Ольга Степнова - Изумрудные зубки
– Только не спрашивай в кого она у тебя такая, – усмехнувшись, сказал Афанасий. – Давайте пить кофе. С корицей.
– Ох и достал ты своим кофе! А в особенности корицей. У нас даже в подъезде пряностями воняет, баба Шура на астму жалуется. Чаю хочу! Зеленого!
Афанасий послушно включил электрический чайник. Золото, а не мужик.
Через минуту они пили кофе и чай в милой, семейной, утренней обстановке. В вазочке лежал мармелад, в тарелочке печенье.
– А чего пришла-то? – спросила мать.
– Соскучилась, – буркнула Таня.
– Ага, избитая, в пять утра, и на коньяк от скуки накинулась, – усмехнулась мама. – Совсем на тебя не похоже.
– Про мужа ничего не известно? – поинтересовался Афанасий. Оказывается, он был в курсе исчезновения Глеба. Очевидно, мать его просветила.
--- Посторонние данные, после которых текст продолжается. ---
Lemma bitrev_tables_loop_any fuel max_n j rest :
  0 < max_n ->
  0 <= j ->
  Z.log2 max_n + 1 - j <= Z.of_nat fuel ->
  bitrev_row rest = [] ->
  bitrev_row (fst (emit_bitrev_loop fuel max_n (2 ^ j)) ++ rest) = [] /\
  bitrev_tables (fst (emit_bitrev_loop fuel max_n (2 ^ j)) ++ rest)
  = map bitrev_table (map (fun i => 2 ^ i) (seqZ j (Z.log2 max_n + 1 - j)))
    ++ bitrev_tables rest.
Proof.
  intros Hpos. pose proof (Z.log2_nonneg max_n) as He.
  revert j. induction fuel as [|fuel IH]; intros j Hj Hf Hrest.
  - rewrite emit_bitrev_loop_stop, seqZ_nil; try lia.
    + split; [exact Hrest|reflexivity].
    + pose proof (pow2_le_iff max_n j Hpos Hj). lia.
  - destruct (Z.le_gt_cases j (Z.log2 max_n)) as [Hle|Hgt].
    + assert (0 < 2 ^ j <= max_n).
      { split; [apply Z.pow_pos_nonneg; lia|apply pow2_le_iff; lia]. }
      rewrite emit_bitrev_loop_step by lia. cbn [fst].
      rewrite <- app_assoc. rewrite bitrev_row_table by lia.
      split; [reflexivity|].
      rewrite bitrev_tables_table by lia.
      rewrite seqZ_cons by lia. cbn [map app].
      replace (2 ^ j * 2) with (2 ^ Z.succ j)
        by (rewrite Z.pow_succ_r; lia).
      destruct (IH (Z.succ j)) as [-> ->]; try lia; auto.
      rewrite app_nil_r.
      replace (Z.pred (Z.log2 max_n + 1 - j))
        with (Z.log2 max_n + 1 - Z.succ j) by lia.
      reflexivity.
    + rewrite emit_bitrev_loop_stop, seqZ_nil; try lia.
      * split; [exact Hrest|reflexivity].
      * pose proof (pow2_le_iff max_n j Hpos Hj). lia.
Qed.

(** X11.  For every [N >= 1], power of two or not, [emit_bitrev] prints one
    bit-reversal table for each power of two up to [N], in increasing order:
    a size is printed exactly when it is a power of two not above [N]. *)
Theorem emit_bitrev_sizes N fuel :
  1 <= N -> (enough_fuel N <= fuel)%nat ->
  exists out,
    emit_bitrev fuel N = (out, Ret tt) /\
    bitrev_tables out = map bitrev_table (ascending_chain N) /\
    (forall n, n ∈ ascending_chain N <-> is_pow2 n = true /\ n <= N).
Proof.
  intros HN Hf. pose proof (Z.log2_nonneg N) as He.
  eexists. split; [|split].
  - apply emit_bitrev_eq, emit_bitrev_loop_ret; [lia|].
    apply enough_fuel_bitrev, Hf.
  - cbn. change 1 with (2 ^ 0) at 1.
    destruct (bitrev_tables_loop_any fuel N 0 [Line "];"; Blank])
      as [_ ->]; auto; try lia.
    + apply enough_fuel_bitrev, Hf.
    + rewrite Z.sub_0_r. apply app_nil_r.
  - intros n. unfold ascending_chain. rewrite list_elem_of_fmap. split.
    + intros (j & -> & Hj). apply elem_of_seqZ in Hj. split.
      * apply is_pow2_spec. exists j. split; [lia|reflexivity].
      * apply pow2_le_iff; lia.
    + intros (Hn & Hhi). apply is_pow2_log2 in Hn as [Hnpos En].
      pose proof (Z.log2_nonneg n) as Hm.
      assert (Z.log2 n <= Z.log2 N) by (apply Z.log2_le_mono; lia).
      exists (Z.log2 n). split; [exact En|]. apply elem_of_seqZ. lia.
Qed.

(** X14.  For [N <= 0] both loops are skipped: [main] prints the header, an
    empty [cfg_if] block and an empty [BITREV] array, and returns normally. *)
Theorem main_nonpositive N fuel :
  N <= 0 ->
  main fuel N
  = (fst emit_header
       ++ [Line "cfg_if::cfg_if! {"; Blank; Line "}"; Blank;
           CfgBitrev; Line "pub(crate) const BITREV: &[&[u16]] = &[";
           Line "];"; Blank],
     Ret tt).
Proof.
  intros HN. unfold main, emit_sine, emit_bitrev.
  rewrite emit_sine_loop_stop, emit_bitrev_loop_stop by lia. reflexivity.
Qed.


(** ** The guards of the twiddle tables *)

Lemma guard_keywords_app o1 o2 :
  guard_keywords (o1 ++ o2) = guard_keywords o1 ++ guard_keywords o2.
Proof.
  induction o1 as [|[] o1 IH]; simpl; rewrite ?IH; reflexivity.
Qed.

Lemma guard_keywords_sine_table n :
  guard_keywords (fst (emit_sine_table n)) = [].
Proof.
  rewrite emit_sine_table_eq. simpl.
  induction (range 1 (n / 4)) as [|k ks IH]; simpl; [reflexivity|exact IH].
Qed.

Lemma emit_sine_loop_else fuel max_n n :
  n < max_n ->
  exists m,
    guard_keywords (fst (emit_sine_loop fuel max_n n))
    = replicate m "else if".
Proof.
  revert n. induction fuel as [|fuel IH]; intros n Hlt;
    destruct (Z.le_gt_cases n 2) as [|Hn].
  - exists O. rewrite emit_sine_loop_stop by lia. reflexivity.
  - exists O. rewrite emit_sine_loop_fuel by lia. reflexivity.
  - exists O. rewrite emit_sine_loop_stop by lia. reflexivity.
  - destruct (IH (n / 2)) as [m Hm].
    { pose proof (Z.div_lt n 2). lia. }
    exists (S m). rewrite emit_sine_loop_step by lia.
    cbn [fst guard_keywords]. rewrite guard_keywords_app.
    rewrite guard_keywords_sine_table. cbn [app guard_keywords].
    rewrite Hm. destruct (Z.eqb_spec n max_n); [lia|reflexivity].
Qed.
(** * Discriminator modules of core/discriminator.py

    A shallow embedding of the five [nn.Module] classes of
    [core/discriminator.py] ([Dblock], [MSGDiscriminator],
    [MultiMSGDiscriminator], [MelGANDiscriminator],
    [MultiScaleDiscriminator]) on top of a small model of the part of the
    tensor framework they call.

    Tensors are Python objects: a forward pass receives references, the
    in-place activations ([nn.LeakyReLU(0.2, True)]) overwrite the object
    they are given, and the parameters of a layer are tensors as well.  A
    weight-normalised convolution moreover has an attribute [weight] that
    its hook binds to a new tensor before every forward.  The embedding
    therefore keeps a state with all tensors ([tensors], a [heap]) and the
    [weight] attributes ([attrs]), and writes every [forward] and every
    constructor as a computation over that state which may raise.  Each
    [forward] is then related to a store-free reading of the same method
    ([Dblock_den], [MSG_den], ...), from which the statements about shapes,
    ordering and repeated calls are derived.

    Sizes and counts (channel numbers, lengths, [n_layers], [num_D]) are
    natural numbers; [range(1, n + 1)] is [seq 1 n] and ["layer_%d" % n] is
    ["layer_" +:+ pretty n]. *)

From Stdlib Require QArith.
From stdpp Require Import base list strings pretty.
– Нет. Ничего не известно.
– У всех дети, как дети, – завела старую песню мать. – А тут – сначала любовница из какого-то Новосибирска к мужу приехала! Потом муж пропал! Потом – ни много, ни мало, труп на кухне нашелся! Ужас!! Танька, а того мужика не ты, случаем, грохнула? Может, он твой любовник? Мне-то скажи, не стесняйся! – Мама захохотала, пролила чай на халат, дернулась, схватила с крючка полотенце и бросила его на халат.
– Мама!
– Что, мама?! – завелась мама. – Что?! Где ты живешь сейчас?! Я заходила к тебе, мне никто не открыл! Квартира стоит пустая! В школу звоню – отпуск у нее, говорят. В начале учебного года! Отпуск!! Бабка, соседка с первого этажа, сказала, хахаль у тебя завелся! Молодой, красивый, богатый – розы корзинами шлет! Так что, что мама?! Уж скажи все как есть, не строй из себя праведницу! Я ж не против богатых любовников! Я за то, чтобы семья от этого не страдала! А где у тебя семья? В пять утра с мордой разбитой приходишь! Упала она! Я упала с сеновала, тормозила головой! И это теперь, когда все уже так хорошо устраивалось, когда я подсуетилась и организовала тебе безбедную, счастливую жизнь!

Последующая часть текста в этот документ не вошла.